In Cortex-A15, ARM have introduced a new operating mode called HYP (hypervisor). It has lower permissions than TruztZone. In fact, HYP splits the "insecure" world into two parts, one for hypervisor and the other one for the guests. By default on most boards the system boots into the insecure non-HYP mode. To enter the HYP mode, one needs to use platform-specific ways. For OMAP5 this involves making a call to the TrustZone which will restart the insecure mode cores.

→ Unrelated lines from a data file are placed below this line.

Lemma feed_app m ps qs : feed m (ps ++ qs) = feed (feed m ps) qs.
Proof. unfold feed. rewrite map_app, flat_map_app, fold_left_app. reflexivity. Qed.

Lemma feed_topic m h pl : wired -> 0 <= handler_id h ->
  (h ∈ ingest_handlers config -> feed m [(ingest_topic (ic_topicPrefix config) h, pl)] = run_handler h (chars_of pl) m) /\
  (h ∉ ingest_handlers config -> feed m [(ingest_topic (ic_topicPrefix config) h, pl)] = m).
Proof.
  intros [W1 W2] Hpos. unfold feed. cbn [map flat_map]. unfold pub_calls, on_wire. cbn [fst snd].
  change (bytes_of (ingest_topic (ic_topicPrefix config) h)) with (topic_bytes config h). split; intros Hh.
  - destruct (W2 h Hh) as (n & -> & Hn). cbn. rewrite Hn. unfold bytes_of. rewrite chars_of_codes. reflexivity.
  - destruct (subs !! topic_bytes config h) as [n|] eqn:E; [|reflexivity]. destruct (W1 _ _ E) as (h' & Hl & Ht).
    apply bytes_of_inj, topic_inj in Ht; [subst; elim Hh; eapply list_elem_of_lookup_2, Hl| |exact Hpos].
    apply (handlers_spec config), list_elem_of_lookup_2 with n, Hl.
Qed.

Lemma feed_other m t pl : wired -> (forall h, 0 <= handler_id h -> ingest_topic (ic_topicPrefix config) h <> t) -> feed m [(t, pl)] = m.
Proof.
  intros [W1 _] Ht. unfold feed. cbn [map flat_map]. unfold pub_calls, on_wire. cbn [fst snd].
  destruct (subs !! bytes_of t) as [n|] eqn:E; [|reflexivity]. destruct (W1 _ _ E) as (h & Hl & Eh). apply bytes_of_inj in Eh.
  elim (Ht h); [|exact Eh]. apply (handlers_spec config), list_elem_of_lookup_2 with n, Hl.
Qed.
End Station.

(** A topic of another shape is no handler's. *)
Lemma json_topic prefix x h : ingest_topic prefix h <> (x ++ "n")%string.
Proof.
  intros E. destruct h; cbn [ingest_topic] in E.
  - change "/state"%string with ("/stat" ++ "e")%string in E. rewrite <- !str_app_assoc in E. apply last_char in E. discriminate.
  - change "/supply"%string with ("/suppl" ++ "y")%string in E. rewrite <- !str_app_assoc in E. apply last_char in E. discriminate.
  - change "/rate"%string with ("/rat" ++ "e")%string in E. rewrite <- !str_app_assoc in E. apply last_char in E. discriminate.
Qed.

Lemma state_topic prefix h : ingest_topic prefix h <> (prefix ++ "/state")%string.
Proof. destruct h; cbn [ingest_topic]; intros E; apply str_app_inj in E; discriminate. Qed.

Lemma status_topic prefix id h : ingest_topic prefix h <> (prefix ++ "/quality/" ++ to_string id ++ "/status")%string.
Proof.
  destruct h; cbn [ingest_topic]; intros E; [apply str_app_inj in E; discriminate..|].
  change "/rate"%string with ("/rat" ++ "e")%string in E. change "/status"%string with ("/statu" ++ "s")%string in E.
  rewrite <- !str_app_assoc in E. apply last_char in E. discriminate.
Qed.

(* ------------------------------------------------------------------ *)
(** ** Specification: what a station passes on *)

Definition delivery_ok (d : delivery) : Prop :=
  match d with
  | DEquipment _ es => 0 <= equipmentId es /\ int_min <= supplyLevel es <= int_max
  | DQuality _ qc => 0 <= checkpointId qc /\ rate_ok (passRate qc)
  | _ => True
  end.

(** The setter calls another station makes for a notification: the supply
    level as it is, the pass rate to one decimal, of the ids it subscribes
    to, when plain text is published; never an equipment state, a
    checkpoint status or a system state. *)
Definition reported_calls (pub : telemetry_config) (conf : ingest_config) (d : delivery) : list (Z * semantic_value) :=
  match d with
  | DEquipment _ es =>
      if emitPlainText pub && (equipmentId es <? Z.of_nat (equipmentCount conf)) then [(equipmentId es, VSupply (supplyLevel es))] else []
  | DQuality _ qc =>
      if emitPlainText pub && (checkpointId qc <? Z.of_nat (qualityCount conf)) then [(checkpointId qc, VRate (reported_rate (passRate qc)))]
      else []
  | _ => []
  end.

Section FeedEvents.
Context {M : Type} `{ProductionModel M} (pub : telemetry_config) (conf : ingest_config) (subs : gmap (list Z) nat).
Context (Hp : tc_topicPrefix pub = ic_topicPrefix conf) (W : wired conf subs).
Let prefix := ic_topicPrefix conf.
Let events := telemetry_event pub (makeDefaultFormatters pub) ([] : list (string * string)).

Lemma feed_json (m : M) x pl : feed conf subs m [((x ++ "/json")%string, pl)] = m.
Proof. apply feed_other; [exact W|]. intros h _. change "/json"%string with ("/jso" ++ "n")%string. rewrite <- str_app_assoc. apply json_topic. Qed.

A good overview of how virtualization support for ARM was added to Linux is available at LWN.
http://lwn.net/Articles/557132/

Ingo Molnar HYP patch

There was a patch for u-boot to enable entering HYP mode on OMAP5 by Ingo Molnar. Too bad, it was either written for an early revision of omap5 or poorly tested. It did not work for my board, so I had to learn about OMAP5 TrustZone SCM commands from various sources and put up a patch (which is integrated to my u-boot branch).
If you're interested, you can take a look at the corresponding mailing list entry.

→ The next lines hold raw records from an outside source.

Lemma names_cleared code l t : names_of code (set_targets (List.filter (fun r => negb (String.eqb (tr_code r) code)) l) t) = [].
Proof. unfold names_of. cbn. rewrite lfilter_lfilter. induction l as [|r l IH]; [reflexivity|]. cbn. destruct (String.eqb (tr_code r) code); exact IH. Qed.

Lemma insert_target_spec code name rate v : insert_target code name rate v =
  match rate with
  | Some x => if decide (name ∈ names_of code v) then None else Some (set_targets (t_targets v ++ [mkTargetRow code name x]) v)
  | None => None
  end.
Proof.
  unfold insert_target. destruct rate as [x|]; [|reflexivity]. case_decide as D.
  - apply list_elem_of_fmap in D as (r & -> & Hr). apply list_elem_of_In, filter_In in Hr as [Hr Ec].
    replace (existsb _ _) with true; [reflexivity|]. symmetry. apply existsb_exists. exists r. rewrite Ec, String.eqb_refl. auto.
  - destruct (existsb _ _) eqn:Ex; [|reflexivity]. exfalso. apply D. apply existsb_exists in Ex as (r & Hr & E). apply andb_prop in E as [Ec En].
    apply String.eqb_eq in En as <-. apply list_elem_of_fmap. exists r. split; [reflexivity|]. apply list_elem_of_In, filter_In. auto.
Qed.

Definition insert_all_targets (code : string) : list CheckpointTarget -> catalogue_tables -> option catalogue_tables :=
  insert_each (fun t => insert_target code (c_str (checkpointName t)) (bind_double (target_rate t))).
(* ===== verification/ModelNews.v ===== *)
(** * What the subscribers of the model learn

    Every operation of the simulated model on an initialised plant delivers
    to its subscribers nothing but current values, so a subscriber that keeps
    the last value it was called with for each entity knows the tables of the
    model. The components that watch the model (the dashboard presenter, the
    bridge to a second station, the historian, telemetry) are proved against
    the lemmas of this file. *)
From stdpp Require Import gmap.
From S2P Require Import Prelude Float32 Float64 StdMap SystemState ModbusIngest SimulatedModel.

(** A delivery and its subscriber. *)
Definition addressee (d : delivery) : nat :=
  match d with DEquipment n _ | DActuator n _ | DQuality n _ | DWorkUnit n _ | DState n _ => n end.

(** The deliveries to one subscriber. *)
Definition inbox (me : nat) (l : list delivery) : list delivery := filter (fun d => addressee d = me) l.

(** Operations on the plant the demo data describes: three lines and three
    checkpoints; nobody unsubscribes. *)
Definition in_plant (o : model_op) : Prop :=
  match o with
  | SetEquipmentEnabled id _ | SetEquipmentSupplyLevel id _ | NotifyQuality id => 0 <= id < 3
  | SetQualityPassRate id _ => is_u32 id
  | ClearCallbacks => False
  | _ => True
  end.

http://u-boot.10912.n7.nabble.com/RFD-OMAP5-Working-HYP-mode-td163302.html

Preparing u-boot SD card

Get the android images from TI or build them yourself. You can use the usbboot tool to boot images from the PC. Or even better, you can build u-boot (this is the preferred way) and then you won't need android images. But you may need the TI GLSDK for the x-loader (MLO). Creating an SD card with u-boot is the same as for omap3 and omap4, so I'll leave this out. There is some magic with creating a proper partition table, so I advise that you get some prebuilt image (like ubuntu for pandaboard) and then replace the files in the FAT partition.

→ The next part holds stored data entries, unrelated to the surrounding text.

Lemma raise_active text a c k :
  active_priority k (raise text a c) = if String.eqb (key a) k then Some (priority a) else active_priority k c.
Proof.
  unfold raise. set (st := if String.eqb (timestamp a) "" then set_timestamp text a else a).
  assert (Hst : key st = key a /\ priority st = priority a) by (unfold st; case_match; auto).
  destruct Hst as [Hk Hp]. rewrite Hk. active_found (key a) c.
  - rewrite active_announce, (active_insert (key a)) by (assumption || exact Hk). cbn. rewrite Hp. reflexivity.
  - rewrite active_announce. unfold active_priority. cbn [set_alarms alarms_].
    destruct (at_key k (alarms_ c)) as [x|] eqn:E.
    + rewrite (at_key_app_some _ _ _ x E). destruct (String.eqb_spec (key a) k) as [<-|]; [|reflexivity].
      pose proof (findByKey_spec (key a) (alarms_ c)) as Hs. rewrite Hf in Hs. destruct Hs. congruence.
    + rewrite at_key_snoc by exact E. cbn. rewrite Hk. destruct (String.eqb (key a) k); [cbn; rewrite Hp|]; reflexivity.
Qed.

(** An alarm that does not change under an operation on its key. *)
Lemma active_same k k' it' i it c :
  findByKey k (alarms_ c) = Some i -> alarms_ c !! i = Some it ->
  key (vm it') = key (vm it) -> conditionActive it' = conditionActive it -> priority (vm it') = priority (vm it) ->
  active_priority k' (set_alarms (<[i := it']> (alarms_ c)) c) = active_priority k' c.
Proof.
  intros Hf Hi Hk Hc Hp. destruct (found_active k i it c Hf Hi) as [Hkey Hact].
  rewrite (active_insert k) by congruence. rewrite Hc, Hp.
  destruct (String.eqb_spec k k') as [<-|]; [symmetry; exact Hact|reflexivity].
Qed.

Lemma active_delete text k k' i it c :
  NoDup (keys c) -> findByKey k (alarms_ c) = Some i -> alarms_ c !! i = Some it ->
  active_priority k' (announce true true "RESOLVE" k (set_alarms (delete i (alarms_ c)) (push_history text (vm it) c))) =
    if String.eqb k k' then None else active_priority k' c.
Proof.
  intros Hnd Hf Hi. rewrite active_announce. unfold active_priority. cbn [set_alarms push_history alarms_].
  rewrite (at_key_delete k k' _ i Hnd Hf). destruct (String.eqb k k'); reflexivity.
Qed.

Lemma clear_active text k c k' :
  center_ok c -> active_priority k' (clear text k c) = if String.eqb k k' then None else active_priority k' c.
Proof.
  intros (Hnd & _). unfold clear. active_found k c.
  - assert (Hq : active_priority k' (set_alarms (<[i:=mkAlarm (vm it) false (shelvedUntil it)]> (alarms_ c)) c) =
                 if String.eqb k k' then None else active_priority k' c).
    { rewrite (active_insert k) by assumption. reflexivity. }
    destruct (alarm_state (vm it)); try exact Hq.
    + rewrite active_announce, (active_insert k) by assumption. reflexivity.
    + apply (active_delete text k k' i it); assumption.
  - destruct (String.eqb_spec k k') as [<-|]; [exact Hact|reflexivity].
Qed.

http://software-dl.ti.com/omap/omap5/omap5_public_sw/OMAP5432-EVM/5AJ_1_5_Release/index_FDS.html
http://www.omappedia.com/wiki/6AJ.1.1_Release_Notes

Please consult the OMAP5432 manual on how to set up the DIP switches to boot from SD card.

Source code

For u-boot:
https://github.com/astarasikov/uboot-tegra/tree/omap5_hyp_test

For linux kernel:
https://github.com/astarasikov/linux/tree/omap5_kvm_hacks

Linux kernel is based on the TI omapzoom 3.8-y branch. I fixed a null pointer in the DWC USB3 driver and some issues with the 64-bit DMA bitmasks (I hacked the drivers to work with ARM LPAE, but this probably broke them for anything else. The upstream has not yet decided on how this should be handled).

Compiling stuff

First, let's build the u-boot
#!/bin/bash
export PATH=/home/alexander/handhelds/armv6/codesourcery/bin:$PATH
export ARCH=arm
export CROSS_COMPILE=arm-none-eabi-
U_BOARD=omap5_uevm
make clean
make distclean
make ${U_BOARD}_config
make -j8

you'll get the u-boot.bin and the u-boot.img (which can be put to the SD card). Besides, that will build the mkimage tool that we'll need later.

Now, we need to create the boot script for u-boot that will load the kernel and the device tree file to RAM.

i2c mw 0x48 0xd9 0x15
i2c mw 0x48 0xd4 0x05
setenv fdt_high 0xffffffff
fdt addr 0x80F80000
mmc rescan
mmc part
fatload mmc 0:1 0x80300000 uImage
fatload mmc 0:1 ${fdtaddr} omap5-uevm.dtb
setenv mmcargs setenv bootargs console=ttyO2,115200n8 root=/dev/sda1 rw rootdelay=5 earlyprintk nosmp
printenv
run mmcargs
bootm 0x80300000 - ${fdtaddr} 

Now, compile it to the u-boot binary format:
./tools/mkimage -A arm -T script -C none -n "omap5 boot.scr" -d boot.txt boot.scr


Building linux:

export PATH=/home/alexander/handhelds/armv6/linaro-2012q2/bin:$PATH
export ARCH=arm
export CROSS_COMPILE=/home/alexander/handhelds/armv6/linaro-2012q2/bin/arm-none-eabi-
export OMAP_ROOT=/home/alexander/handhelds/omap
export MAKE_OPTS="-j4 ARCH=$ARCH CROSS_COMPILE=$CROSS_COMPILE"

pushd .
cd ${OMAP_ROOT}/kernel_omapzoom
make $MAKE_OPTS omap5uevm_defconfig
make $MAKE_OPTS zImage
popd

Now, we need to compile the DTS (device tree source code) using the dtc tool. If you choose to use the usbboot instead of u-boot, you can enable the config option in kernel and simply append the DTB blob to the end of zImage.
(Boot Options -> Use appended device tree blob to zImage)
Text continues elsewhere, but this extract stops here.